Having moved only two weeks prior, Eliza would go to a corner of her room every other night before bed, listening, an ear pressed to the wall that divided her apartment from the next. The neighbor one room over always sung songs that caught her attention, a beautiful voice that would speak of grassy hills and waving trees, an elegance that one day made her ask for his name. In a moment of deafening silence, she could hear him getting closer, his smooth words whispering to her as if he knew exactly where to talk the closest. “Dan”, the voice said peacefully. She smiled. The following morning Eliza had attempted to knock on his door, looking to meet him, only to be stopped by a janitor who looked at her sideways. Confused, she had asked the man when or if he was home, only for the janitor to clarify that the room had vacant for years. That night, the room was investigated by police, who found no man, but rather a room full of tattered sheets, smeared walls, a hole in the ceiling and human teeth aligning the ground. Despite confirmation that nobody was there, at least anymore, Eliza still heard his voice every night, though it no longer brought her comfort. And unlike before, where the songs were distant and soft, they were closer now, pressed right up to where she would have listened days prior.

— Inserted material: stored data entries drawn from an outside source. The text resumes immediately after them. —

(** The text between two quotes with its value [v] in ECMAScript.  It has [n] line continuations, a
    backslash before the end of a line, which stand for nothing; [w] is the value with these line
    ends left in it. *)
Inductive literal_text (strict : bool) (quote : Z) : nat → list Z → list Z → list Z → Prop :=
  | lit_end : literal_text strict quote 0 [] [] []
  | lit_char c n s v w :
      c ≠ CH "\" → c ≠ quote → c ≠ 10 → c ≠ 13 → literal_text strict quote n s v w →
      literal_text strict quote n (c :: s) (c :: v) (c :: w)
  | lit_escape e n s bs v w :
      escape_value strict e s bs → literal_text strict quote n s v w →
      literal_text strict quote n (CH "\" :: e ++ s) (bs ++ v) (bs ++ w)
  | lit_continuation lt n s v w :
      lt ∈ line_ends → (lt = [13] → at_ s 0 ≠ 10) → literal_text strict quote n s v w →
      literal_text strict quote (S n) (CH "\" :: lt ++ s) v (lt ++ w).

Section Decode.

Context `{Unicode}.

Lemma byte_is_drop s p k n c : (p ≤ n)%nat → byte_is s (p + k) n c = byte_is (drop p s) k (n - p) c.
Proof.
  intros Hp. unfold byte_is. rewrite rd_drop. replace (p + k <? n)%nat with (k <? n - p)%nat; [done|].
  destruct (Nat.ltb_spec k (n - p)), (Nat.ltb_spec (p + k) n); (done || lia).
Qed.

Lemma xdigits_before_drop s p k m n : (p ≤ n)%nat → xdigits_before s (p + k) m n = xdigits_before (drop p s) k m (n - p).
Proof.
  intros Hp. unfold xdigits_before. rewrite all_xdigits_drop. replace (p + k + m <=? n)%nat with (k + m <=? n - p)%nat; [done|].
  destruct (Nat.leb_spec (k + m) (n - p)), (Nat.leb_spec (p + k + m) n); (done || lia).
Qed.

Lemma braced_loop_drop rounds s p n : ∀ k cp, (p ≤ n)%nat →
  braced_loop rounds s (p + k) n cp = (r ← braced_loop rounds (drop p s) k (n - p) cp; Ok ((p + r.1)%nat, r.2)).
Proof.
  induction rounds as [|rounds IH]; intros k cp Hp; [done|]. cbn [braced_loop].
  replace (p + k <? n)%nat with (k <? n - p)%nat by (destruct (Nat.ltb_spec k (n - p)), (Nat.ltb_spec (p + k) n); (done || lia)).
  destruct (k <? n - p)%nat; [|done]. rewrite rd_drop. destruct (rd (drop p s) k) as [c|e|]; [|done..]. simpl.
  destruct (is_xdigit c); [|done]. rewrite <- IH by done. f_equal. lia.
Qed.

Lemma bind_ext {A B} (o : outcome A) (f g : A → outcome B) : (∀ x, f x = g x) → o ≫= f = o ≫= g.
Proof. intros Hfg. destruct o; [apply Hfg|done..]. Qed.

Lemma decode_escape_drop s p cap out q :
  (p ≤ length s)%nat → decode_escape s p (length s) cap out q = decode_escape (drop p s) 0 (length (drop p s)) cap out q.
Proof.
  intros Hp. rewrite length_drop. unfold decode_escape. rewrite (rd_drop s p). apply bind_ext. intros c.
  destruct (simple_escape c); [done|]. destruct (is_octal_digit c).
  { unfold is_octal_escape, decode_octal_escape, octal_value. by rewrite !(rd_drop s p). }
  destruct (c =? CH "x").
  { rewrite (xdigits_before_drop s p) by done. apply bind_ext. intros [|]; [|done]. unfold decode_hex_escape. by rewrite (hex_value_drop s p). }
  destruct (c =? CH "u"); [|done]. rewrite (byte_is_drop s p) by done. apply bind_ext. intros [|].
  - unfold decode_unicode_braced. rewrite (braced_loop_drop _ s p) by done.
    replace (length s - (p + 3))%nat with (length s - p - (0 + 3))%nat by lia. simpl (0 + 3)%nat.
    destruct (braced_loop _ _ _ _ _) as [[i cp]|e|]; [|done..]. simpl. rewrite (byte_is_drop s p) by done. apply bind_ext. intros [|]; [|done].
    apply bind_ext. intros o. do 2 f_equal. lia.
  - rewrite (xdigits_before_drop s p) by done. apply bind_ext. intros [|]; [|done]. unfold decode_unicode_fixed, low_half_at, unicode_escape_at.
    rewrite !(hex_value_drop s p). apply bind_ext. intros cp.
    replace (p + 11 <? length s)%nat with (0 + 11 <? length s - p)%nat
      by (destruct (Nat.ltb_spec (0 + 11) (length s - p)), (Nat.ltb_spec (p + 11) (length s)); (done || lia)).
    rewrite <- !Nat.add_assoc, !(rd_drop s p), (all_xdigits_drop s p). done.
Qed.

(** ** Decoding stays in the token *)

(** The last byte is a quote. *)
Definition ends_quoted (s : list Z) : Prop := ∃ t q, s = t ++ [q] ∧ (q = 34 ∨ q = 39).

Lemma ends_quoted_lookup s k c : ends_quoted s → s !! k = Some c → c ≠ 34 → c ≠ 39 → (S k < length s)%nat.
Proof.
  intros (t & q & -> & Hq) Hk H34 H39. rewrite length_app. simpl. apply lookup_lt_Some in Hk as Hl. rewrite length_app in Hl. simpl in Hl.
  destruct (decide (k = length t)) as [->|]; [|lia]. rewrite list_lookup_middle in Hk by done. simplify_eq. lia.
Qed.

Lemma rd_lt s k : (k < length s)%nat → ∃ c, s !! k = Some c ∧ rd s k = Ok c.
Proof. intros [c E]%lookup_lt_is_Some_2. exists c. unfold rd. by rewrite E. Qed.

Lemma all_xdigits_total s n : ∀ k, (k + n ≤ length s)%nat →
  ∃ b, all_xdigits s k n = Ok b ∧ (b = true → Forall (λ c, is_xdigit c = true) (take n (drop k s)) ∧ length (take n (drop k s)) = n).
Proof.
  induction n as [|n IH]; intros k Hk; [exists true; split; [done|]; rewrite take_0; by split|].
  destruct (rd_lt s k) as (c & E & Er); [lia|]. cbn [all_xdigits]. rewrite Er. simpl. destruct (is_xdigit c) eqn:Ex; [|by exists false].
  destruct (IH (S k)) as (b & Eb & Hb); [lia|]. exists b. split; [done|]. intros ->. destruct (Hb eq_refl) as [Hf Hl].
  rewrite (drop_S _ _ _ E). simpl. split; [by constructor|lia].
Qed.

(** What an escape does: [bs] is written, and the escape reaches [adv] bytes behind its first two. *)
Definition escapes (s : list Z) (q : Z) (bs : list Z) (adv : nat) : Prop :=
  (∀ cap out, decode_escape s 0 (length s) cap out q = (o ← put cap out bs; Ok (adv, o))) ∧
  (length bs ≤ adv + 2 ≤ length s)%nat.

Lemma encode_length cp : 0 <= cp < 2 ^ 32 →
  (length (utf8_encode cp) ≤ (if (cp <? 0x800)%Z then 2 else if (cp <? 0x10000)%Z then 3 else 4))%nat.
Proof.
  intros Hc. unfold utf8_encode. destruct (Z.ltb_spec cp 0x110000).
  - rewrite utf8proc_encode_codepoint by lia. unfold enc. repeat case_ltb; simpl; lia.
  - rewrite utf8proc_encode_none by lia. simpl. lia.
Qed.

Lemma braced_loop_total rounds s : ∀ k cp, 0 <= cp < 2 ^ 32 → (k ≤ length s)%nat →
  ∃ i cp', braced_loop rounds s k (length s) cp = Ok (i, cp') ∧ (k ≤ i ≤ length s)%nat ∧ 0 <= cp' < 2 ^ 32.
Proof.
  induction rounds as [|rounds IH]; intros k cp Hcp Hk; [exists k, cp; split; [done|]; lia|]. cbn [braced_loop].
  destruct (Nat.ltb_spec k (length s)); [|exists k, cp; split; [done|]; lia].
  destruct (rd_lt s k) as (c & E & ->); [done|]. simpl. destruct (is_xdigit c) eqn:Ex; [|exists k, cp; split; [done|]; lia].
  pose proof (unhex_range c Ex). pose proof (u32_range (cp <<' 4)).
  assert (0 <= u32 (cp <<' 4) |' unhex c < 2 ^ 32).
  { replace (u32 (cp <<' 4)) with (u32 (cp <<' 4) / 2 ^ 4 * 2 ^ 4) by (rewrite shiftl_mul by lia; word).
    rewrite lor_add_low by lia. rewrite shiftl_mul in * by lia. word. }
  destruct (IH (S k) (u32 (cp <<' 4) |' unhex c)) as (i & cp' & -> & Hi & Hc'); [done|lia|]. exists i, cp'. split; [done|]. lia.
Qed.

Lemma escapes_one s q c b : s !! 1%nat = Some c → (∀ cap out, decode_escape s 0 (length s) cap out q = (o ← put cap out [b]; Ok (0%nat, o))) →
  escapes s q [b] 0.
Proof. intros Hl%lookup_lt_Some Hd. split; [done|]. simpl. lia. Qed.

Lemma escapes_octal s q c :
  ends_quoted s → s !! 1%nat = Some c → simple_escape c = None → is_octal_digit c = true → ∃ bs adv, escapes s q bs adv.
Proof.
  intros Hq Hc Hse Ho. assert (∀ d, is_octal_digit d = true → d ≠ 34 ∧ d ≠ 39 ∧ 0 <= d - 48 <= 7) as Hd
    by (unfold is_octal_digit, between; lia).
  pose proof (Hd c Ho) as (? & ? & ?). assert (2 < length s)%nat as Hl2 by (by eapply ends_quoted_lookup).
  destruct (rd_lt s 2) as (d & E2 & Er2); [done|]. assert (rd s 1 = Ok c) as Er1 by (unfold rd; by rewrite Hc).
  assert (is_octal_escape s 0 = Ok (if c =? CH "0" then is_octal_digit d else true)) as Hoct.
  { unfold is_octal_escape. simpl (0 + _)%nat. rewrite Er1. simpl. rewrite Ho. destruct (c =? 48); [by rewrite Er2|done]. }
  assert (∃ v n, octal_value s 0 = Ok (v, n) ∧ 0 <= v <= 255 ∧ (n + 2 ≤ length s)%nat) as (v & n & Hv & Hr & Hn).
  { unfold octal_value. simpl (0 + _)%nat. rewrite Er1. simpl. rewrite Er2. simpl. destruct (is_octal_digit d) eqn:Eo2.
    - pose proof (Hd d Eo2) as (? & ? & ?). assert (3 < length s)%nat by (by eapply ends_quoted_lookup).
      destruct (rd_lt s 3) as (e & E3 & Er3); [done|]. rewrite Er3. simpl. destruct (is_octal_digit e) eqn:Eo3; simpl.
      + pose proof (Hd e Eo3) as (? & ? & ?). destruct (Z.leb_spec (((c - 48) * 8 + (d - 48)) * 8 + (e - 48)) 255).
        * eexists _, 2%nat. split; [reflexivity|]. lia.
        * eexists _, 1%nat. split; [reflexivity|]. lia.
      + eexists _, 1%nat. split; [reflexivity|]. lia.
    - eexists _, 0%nat. split; [reflexivity|]. lia. }
  destruct (if c =? CH "0" then is_octal_digit d else true) eqn:Eo.
  - exists (utf8_encode v), n. split.
    + intros cap out. unfold decode_escape. simpl (0 + 1)%nat. rewrite Er1. simpl. rewrite Hse, Ho, Hoct. simpl.
      unfold decode_octal_escape. rewrite Hv. done.
    + pose proof (encode_length v ltac:(lia)) as He. rewrite (proj2 (Z.ltb_lt v 0x800)) in He by lia. lia.
  - exists [0], 0%nat. apply (escapes_one s q c); [done|]. intros cap out. unfold decode_escape. simpl (0 + 1)%nat. rewrite Er1. simpl.
    rewrite Hse, Ho, Hoct. done.
Qed.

It was Eric’s first day of band class after school and he was very nervous. There was a flyer he got ahold of the day prior, the thought alone made him beyond stoked to give it a try, making him the first to sign up in his class. Having road there himself, he would chain his bike up and walk inside, the air feeling... colder than normal. The halls were darker than his memory would serve him, and no staff were around for as far as his eyes could see, to say it was creepy was an understatement. Shuffling through empty halls that were almost always crowded, he finally reached his classroom, though the door was closed and seemed to have been locked. Peering around into the room from where his teacher was supposed to be, there was just blackness, though his curiosity was cut short but the thud of a stack of paper hitting the floor. Jumping from the sound, he noticed that it had been the flyers of his class, and looking up at the ceiling to see what had made such things fall, he was met with the rotted, eyeless face of an elongated, gangly creature staring back at him.
“You’re late” it croaked.
Eric would get out of there, screaming bloody murder, all the while chased by not just the creature which would soon disappear into one of the storage closets, but by officers who would stop to question the boy of his business being there, their voices stern and harsh. In a panicked state, Eric had explained everything, only for him to be escorted home, his story unbelieved. He was told there was no band practice that day.